* WHAT YOU ARE ASKED TO DO
For the data below, restate word for word only the lines from the line containing "From S2P Require Import MlkemReduce." through the line containing "Definition MLKEM_V28 : Z", both ends included.

-- DATA IN THIS EXERCISE follows --

(* ===== verification/MlkemCodec.v ===== *)
(** * Encoding of polynomials (src/boot/wolfcrypt/src/wc_mlkem_poly.c)

    12-bit packing of keys, compression to 10 and 4 bits with packing for
    ciphertexts, and messages as polynomials.  [WORD64_AVAILABLE] is defined, so
    compression multiplies by a 54-bit reciprocal instead of dividing. *)

From S2P Require Import Prelude.
From S2P Require Import MlkemReduce.
From S2P Require Import MlkemRing.

Definition MLKEM_Q_1_HALF : Z := (MLKEM_Q + 1) / 2.
Definition MLKEM_Q_HALF : Z := MLKEM_Q / 2.
Definition MLKEM_V54 : Z := 0x4ebedda02ec.
Definition MLKEM_V54_HALF : Z := 0x200275f6ed00ec.
Definition MLKEM_V28 : Z := (Z.shiftl 1 28 + MLKEM_Q_HALF) / MLKEM_Q.
Definition MLKEM_V28_HALF : Z := u32 (MLKEM_V28 * (MLKEM_Q_HALF + 1)).
Definition MLKEM_V31 : Z := (Z.shiftl 1 31 + MLKEM_Q / 2) / MLKEM_Q.
Definition MLKEM_V31_2 : Z := u32 (MLKEM_V31 * 2).
Definition MLKEM_V31_HALF : Z := u32 (MLKEM_V31 * MLKEM_Q_HALF).
Definition WC_ML_KEM_POLY_SIZE : nat := 384.

(** A loop that writes a group of values per iteration, one after the other:
    [for (j = 0; j < bound; j += step)] with an output pointer moving along. *)
Definition emit {A} (step bound : nat) (f : nat -> list A) : list A :=
  concat (map (fun k => f (k * step)%nat) (seq 0 (bound / step))).

(** ** Ciphertext compression *)

(** [TO_COMP_WORD_10]: 64-bit arithmetic. *)
Definition TO_COMP_WORD_10 (x : Z) : Z :=
  Z.shiftr (u64 (u64 (u64 (Z.shiftl MLKEM_V54 10) * u64 x) + MLKEM_V54_HALF)) 54.

Definition pack_10 (t0 t1 t2 t3 : Z) : list Z :=
  [u8 (Z.shiftr t0 0);
   u8 (Z.lor (Z.shiftr t0 8) (Z.shiftl t1 2));
   u8 (Z.lor (Z.shiftr t1 6) (Z.shiftl t2 4));
   u8 (Z.lor (Z.shiftr t2 4) (Z.shiftl t3 6));
   u8 (Z.shiftr t3 2)].

Definition mlkem_vec_compress_10_c (v : list (list Z)) (k : nat) : list Z :=
  let v := map mlkem_csubq_c (take k v) in
  concat (map (fun p =>
    emit 4 MLKEM_N (fun j =>
      let t0 := s16 (TO_COMP_WORD_10 (nth (j + 0) p 0)) in
      let t1 := s16 (TO_COMP_WORD_10 (nth (j + 1) p 0)) in
      let t2 := s16 (TO_COMP_WORD_10 (nth (j + 2) p 0)) in
      let t3 := s16 (TO_COMP_WORD_10 (nth (j + 3) p 0)) in
      pack_10 t0 t1 t2 t3)) v).

Definition mlkem_vec_compress_10 : list (list Z) -> nat -> list Z := mlkem_vec_compress_10_c.

(** [DECOMP_10]: the value stored. *)
Definition DECOMP_10 (t : Z) : Z :=
  s16 (u16 (Z.shiftr (u32 (u32 (Z.land t 0x3ff * MLKEM_Q) + 512)) 10)).

Definition mlkem_vec_decompress_10_c (b : list Z) (k : nat) : list (list Z) :=
  map (fun i =>
    emit 1 (MLKEM_N / 4) (fun j =>
      let b := drop (i * 320 + j * 5) b in
      let t0 := s16 (Z.lor (Z.shiftr (nth 0 b 0) 0) (Z.shiftl (nth 1 b 0) 8)) in
      let t1 := s16 (Z.lor (Z.shiftr (nth 1 b 0) 2) (Z.shiftl (nth 2 b 0) 6)) in
      let t2 := s16 (Z.lor (Z.shiftr (nth 2 b 0) 4) (Z.shiftl (nth 3 b 0) 4)) in
      let t3 := s16 (Z.lor (Z.shiftr (nth 3 b 0) 6) (Z.shiftl (nth 4 b 0) 2)) in
      [DECOMP_10 t0; DECOMP_10 t1; DECOMP_10 t2; DECOMP_10 t3])) (seq 0 k).

Definition mlkem_vec_decompress_10 : list Z -> nat -> list (list Z) := mlkem_vec_decompress_10_c.

Definition TO_COMP_WORD_4 (x : Z) : Z :=
  Z.shiftr (u32 (u32 (u32 (Z.shiftl MLKEM_V28 4) * u32 x) + MLKEM_V28_HALF)) 28.

Definition mlkem_compress_4_c (p : list Z) : list Z :=
  let p := mlkem_csubq_c p in
  emit 8 MLKEM_N (fun i =>
    let t j := u8 (TO_COMP_WORD_4 (nth (i + j) p 0)) in
    [u8 (Z.lor (t 0%nat) (Z.shiftl (t 1%nat) 4));
     u8 (Z.lor (t 2%nat) (Z.shiftl (t 3%nat) 4));
     u8 (Z.lor (t 4%nat) (Z.shiftl (t 5%nat) 4));
     u8 (Z.lor (t 6%nat) (Z.shiftl (t 7%nat) 4))]).

Definition mlkem_compress_4 : list Z -> list Z := mlkem_compress_4_c.

Definition DECOMP_4 (t : Z) : Z := s16 (Z.shiftr (u16 (t * MLKEM_Q) + 8) 4).

Definition mlkem_decompress_4_c (b : list Z) : list Z :=
  emit 2 MLKEM_N (fun i =>
    let b := drop (i / 2) b in
    [DECOMP_4 (Z.land (nth 0 b 0) 0xf); DECOMP_4 (Z.shiftr (nth 0 b 0) 4)]).

Definition mlkem_decompress_4 : list Z -> list Z := mlkem_decompress_4_c.

(** *** ML-KEM-1024: 11 and 5 bits *)

Definition MLKEM_V53 : Z := 0x275f6ed0176.
Definition MLKEM_V53_HALF : Z := 0x10013afb768076.
Definition MLKEM_V27 : Z := (Z.shiftl 1 27 + MLKEM_Q_HALF) / MLKEM_Q.
Definition MLKEM_V27_HALF : Z := u32 (MLKEM_V27 * MLKEM_Q_HALF).

Definition TO_COMP_WORD_11 (x : Z) : Z :=
  Z.shiftr (u64 (u64 (u64 (Z.shiftl MLKEM_V53 11) * u64 x) + MLKEM_V53_HALF)) 53.

(** Eight 11-bit values in eleven bytes. *)
Definition pack_11 (t0 t1 t2 t3 t4 t5 t6 t7 : Z) : list Z :=
  [u8 (Z.shiftr t0 0);
   u8 (Z.lor (Z.shiftr t0 8) (Z.shiftl t1 3));
   u8 (Z.lor (Z.shiftr t1 5) (Z.shiftl t2 6));
   u8 (Z.shiftr t2 2);
   u8 (Z.lor (Z.shiftr t2 10) (Z.shiftl t3 1));
   u8 (Z.lor (Z.shiftr t3 7) (Z.shiftl t4 4));
   u8 (Z.lor (Z.shiftr t4 4) (Z.shiftl t5 7));
   u8 (Z.shiftr t5 1);
   u8 (Z.lor (Z.shiftr t5 9) (Z.shiftl t6 2));
   u8 (Z.lor (Z.shiftr t6 6) (Z.shiftl t7 5));
   u8 (Z.shiftr t7 3)].

Definition mlkem_vec_compress_11_c (v : list (list Z)) : list Z :=
  let v := map mlkem_csubq_c (take 4 v) in
  concat (map (fun p =>
    emit 8 MLKEM_N (fun j =>
      let t k := s16 (TO_COMP_WORD_11 (nth (j + k) p 0)) in
      pack_11 (t 0%nat) (t 1%nat) (t 2%nat) (t 3%nat) (t 4%nat) (t 5%nat) (t 6%nat) (t 7%nat))) v).

Definition mlkem_vec_compress_11 : list (list Z) -> list Z := mlkem_vec_compress_11_c.

Definition DECOMP_11 (t : Z) : Z :=
  s16 (u16 (Z.shiftr (u32 (u32 (Z.land t 0x7ff * MLKEM_Q) + 1024)) 11)).

Definition unpack_11 (b : list Z) : list Z :=
  let b i := nth i b 0 in
  [s16 (Z.lor (Z.shiftr (b 0%nat) 0) (Z.shiftl (b 1%nat) 8));
   s16 (Z.lor (Z.shiftr (b 1%nat) 3) (Z.shiftl (b 2%nat) 5));
   s16 (Z.lor (Z.lor (Z.shiftr (b 2%nat) 6) (Z.shiftl (b 3%nat) 2)) (Z.shiftl (b 4%nat) 10));
   s16 (Z.lor (Z.shiftr (b 4%nat) 1) (Z.shiftl (b 5%nat) 7));
   s16 (Z.lor (Z.shiftr (b 5%nat) 4) (Z.shiftl (b 6%nat) 4));
   s16 (Z.lor (Z.lor (Z.shiftr (b 6%nat) 7) (Z.shiftl (b 7%nat) 1)) (Z.shiftl (b 8%nat) 9));
   s16 (Z.lor (Z.shiftr (b 8%nat) 2) (Z.shiftl (b 9%nat) 6));
   s16 (Z.lor (Z.shiftr (b 9%nat) 5) (Z.shiftl (b 10%nat) 3))].

Definition mlkem_vec_decompress_11_c (b : list Z) : list (list Z) :=
  map (fun i =>
    emit 1 (MLKEM_N / 8) (fun j => map DECOMP_11 (unpack_11 (drop (i * 352 + j * 11) b)))) (seq 0 4).

Definition mlkem_vec_decompress_11 : list Z -> list (list Z) := mlkem_vec_decompress_11_c.

Definition TO_COMP_WORD_5 (x : Z) : Z :=
  Z.shiftr (u32 (u32 (u32 (Z.shiftl MLKEM_V27 5) * u32 x) + MLKEM_V27_HALF)) 27.

Definition mlkem_compress_5_c (p : list Z) : list Z :=
  let p := mlkem_csubq_c p in
  emit 8 MLKEM_N (fun i =>
    let t j := u8 (TO_COMP_WORD_5 (nth (i + j) p 0)) in
    [u8 (Z.lor (Z.shiftr (t 0%nat) 0) (Z.shiftl (t 1%nat) 5));
     u8 (Z.lor (Z.lor (Z.shiftr (t 1%nat) 3) (Z.shiftl (t 2%nat) 2)) (Z.shiftl (t 3%nat) 7));
     u8 (Z.lor (Z.shiftr (t 3%nat) 1) (Z.shiftl (t 4%nat) 4));
     u8 (Z.lor (Z.lor (Z.shiftr (t 4%nat) 4) (Z.shiftl (t 5%nat) 1)) (Z.shiftl (t 6%nat) 6));
     u8 (Z.lor (Z.shiftr (t 6%nat) 2) (Z.shiftl (t 7%nat) 3))]).

Definition mlkem_compress_5 : list Z -> list Z := mlkem_compress_5_c.

Definition DECOMP_5 (t : Z) : Z := s16 (Z.shiftr (u32 (u32 (Z.land t 0x1f * MLKEM_Q) + 16)) 5).

Definition mlkem_decompress_5_c (b : list Z) : list Z :=
  emit 8 MLKEM_N (fun i =>
    let b k := nth (i / 8 * 5 + k) b 0 in
    map DECOMP_5
      [u8 (Z.shiftr (b 0%nat) 0);
       u8 (Z.lor (Z.shiftr (b 0%nat) 5) (Z.shiftl (b 1%nat) 3));
       u8 (Z.shiftr (b 1%nat) 2);
       u8 (Z.lor (Z.shiftr (b 1%nat) 7) (Z.shiftl (b 2%nat) 1));
       u8 (Z.lor (Z.shiftr (b 2%nat) 4) (Z.shiftl (b 3%nat) 4));
       u8 (Z.shiftr (b 3%nat) 1);
       u8 (Z.lor (Z.shiftr (b 3%nat) 6) (Z.shiftl (b 4%nat) 2));
       u8 (Z.shiftr (b 4%nat) 3)]).

Definition mlkem_decompress_5 : list Z -> list Z := mlkem_decompress_5_c.

(** ** Messages *)

(** [FROM_MSG_BIT]; [mlkem_opt_blocker] holds 0. *)
Definition FROM_MSG_BIT (x : Z) (j : Z) : Z :=
  let mlkem_opt_blocker := 0 in
  s16 (Z.land (Z.lxor (0 - s16 (Z.land (Z.shiftr x j) 1)) mlkem_opt_blocker) MLKEM_Q_1_HALF).

Definition mlkem_from_msg_c (msg : list Z) : list Z :=
  emit 1 (MLKEM_N / 8) (fun i =>
    [FROM_MSG_BIT (nth i msg 0) 0; FROM_MSG_BIT (nth i msg 0) 1;
     FROM_MSG_BIT (nth i msg 0) 2; FROM_MSG_BIT (nth i msg 0) 3;
     FROM_MSG_BIT (nth i msg 0) 4; FROM_MSG_BIT (nth i msg 0) 5;
     FROM_MSG_BIT (nth i msg 0) 6; FROM_MSG_BIT (nth i msg 0) 7]).

Definition mlkem_from_msg : list Z -> list Z := mlkem_from_msg_c.

(** [TO_MSG_BIT]: ORs bit [j] into the byte built so far. *)
Definition TO_MSG_BIT (acc : Z) (x : Z) (j : Z) : Z :=
  u8 (Z.lor acc (Z.shiftl (Z.shiftr (u32 (u32 (MLKEM_V31_2 * u32 x) + MLKEM_V31_HALF)) 31) j)).

Definition mlkem_to_msg_c (p : list Z) : list Z :=
  let p := mlkem_csubq_c p in
  emit 1 (MLKEM_N / 8) (fun i =>
    let m := 0 in
    let m := TO_MSG_BIT m (nth (8 * i + 0) p 0) 0 in
    let m := TO_MSG_BIT m (nth (8 * i + 1) p 0) 1 in
    let m := TO_MSG_BIT m (nth (8 * i + 2) p 0) 2 in
    let m := TO_MSG_BIT m (nth (8 * i + 3) p 0) 3 in
    let m := TO_MSG_BIT m (nth (8 * i + 4) p 0) 4 in
    let m := TO_MSG_BIT m (nth (8 * i + 5) p 0) 5 in
    let m := TO_MSG_BIT m (nth (8 * i + 6) p 0) 6 in
    let m := TO_MSG_BIT m (nth (8 * i + 7) p 0) 7 in
    [m]).

Definition mlkem_to_msg : list Z -> list Z := mlkem_to_msg_c.

(** ** Keys: 12 bits per coefficient *)

Definition mlkem_from_bytes_c (b : list Z) (k : nat) : list (list Z) :=
  map (fun j =>
    let b := drop (j * WC_ML_KEM_POLY_SIZE) b in
    emit 1 (MLKEM_N / 2) (fun i =>
      [s16 (Z.land (Z.lor (Z.shiftr (nth (3 * i + 0) b 0) 0) (Z.shiftl (nth (3 * i + 1) b 0) 8)) 0xfff);
       s16 (Z.land (Z.lor (Z.shiftr (nth (3 * i + 1) b 0) 4) (Z.shiftl (nth (3 * i + 2) b 0) 4)) 0xfff)]))
    (seq 0 k).

Definition mlkem_from_bytes : list Z -> nat -> list (list Z) := mlkem_from_bytes_c.

(** The bytes, and the polynomials, which are reduced in place. *)
Definition mlkem_to_bytes_c (p : list (list Z)) (k : nat) : list Z * list (list Z) :=
  let p' := map mlkem_csubq_c (take k p) in
  (concat (map (fun p =>
     emit 1 (MLKEM_N / 2) (fun i =>
       let t0 := u16 (nth (2 * i) p 0) in
       let t1 := u16 (nth (2 * i + 1) p 0) in
       [u8 (Z.shiftr t0 0);
        u8 (Z.lor (Z.shiftr t0 8) (Z.shiftl t1 4));
        u8 (Z.shiftr t1 4)])) p'),
   p' ++ drop k p).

-- DATA IN THIS EXERCISE concluded --

* PROBLEM SOLUTION
From S2P Require Import MlkemReduce.
From S2P Require Import MlkemRing.

Definition MLKEM_Q_1_HALF : Z := (MLKEM_Q + 1) / 2.
Definition MLKEM_Q_HALF : Z := MLKEM_Q / 2.
Definition MLKEM_V54 : Z := 0x4ebedda02ec.
Definition MLKEM_V54_HALF : Z := 0x200275f6ed00ec.
Definition MLKEM_V28 : Z := (Z.shiftl 1 28 + MLKEM_Q_HALF) / MLKEM_Q.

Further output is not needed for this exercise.